**Saved entries:**
Fixpoint add_syms_loop (d : dso T) (e : E) (stridx : Z) (dat : Dat) (n : nat) (i : Z)
    : option (Z * dso T) :=
  match n with
  | O => Some (0, d)
  | S n =>
      match gelf_getsym elf dat i with
      | None => add_syms_loop d e stridx dat n (i + 1)
      | Some s =>
          match elf_strptr elf e stridx (st_name s) with
          | None => add_syms_loop d e stridx dat n (i + 1)
          | Some name =>
              if bool_decide (name = []) || (st_value s =? 0) then
                add_syms_loop d e stridx dat n (i + 1)
              else
                '(r, d) ← dso__add_sym d name (st_value s) (st_size s);
                if negb (r =? 0) then Some (-1, d) else add_syms_loop d e stridx dat n (i + 1)
          end
      end
  end.

(** [data->d_size / symsize] divides by zero when [symsize] is 0. *)
Fixpoint dso__add_syms (d : dso T) (e : E) (dats : list Dat) (stridx symsize : Z)
    : option (Z * dso T) :=
  match dats with
  | [] => Some (0, d)
  | dat :: dats =>
      if symsize =? 0 then None else
      if negb (d_size elf dat mod symsize =? 0) then Some (-1, d) else
      '(r, d) ← add_syms_loop d e stridx dat (Z.to_nat (d_size elf dat / symsize)) 0;
      if negb (r =? 0) then Some (-1, d) else dso__add_syms d e dats stridx symsize
  end.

**The problem:**
Print out all the entries precisely as written.

**Final answer:**
Fixpoint add_syms_loop (d : dso T) (e : E) (stridx : Z) (dat : Dat) (n : nat) (i : Z)
    : option (Z * dso T) :=
  match n with
  | O => Some (0, d)
  | S n =>
      match gelf_getsym elf dat i with
      | None => add_syms_loop d e stridx dat n (i + 1)
      | Some s =>
          match elf_strptr elf e stridx (st_name s) with
          | None => add_syms_loop d e stridx dat n (i + 1)
          | Some name =>
              if bool_decide (name = []) || (st_value s =? 0) then
                add_syms_loop d e stridx dat n (i + 1)
              else
                '(r, d) ← dso__add_sym d name (st_value s) (st_size s);
                if negb (r =? 0) then Some (-1, d) else add_syms_loop d e stridx dat n (i + 1)
          end
      end
  end.

(** [data->d_size / symsize] divides by zero when [symsize] is 0. *)
Fixpoint dso__add_syms (d : dso T) (e : E) (dats : list Dat) (stridx symsize : Z)
    : option (Z * dso T) :=
  match dats with
  | [] => Some (0, d)
  | dat :: dats =>
      if symsize =? 0 then None else
      if negb (d_size elf dat mod symsize =? 0) then Some (-1, d) else
      '(r, d) ← add_syms_loop d e stridx dat (Z.to_nat (d_size elf dat / symsize)) 0;
      if negb (r =? 0) then Some (-1, d) else dso__add_syms d e dats stridx symsize
  end.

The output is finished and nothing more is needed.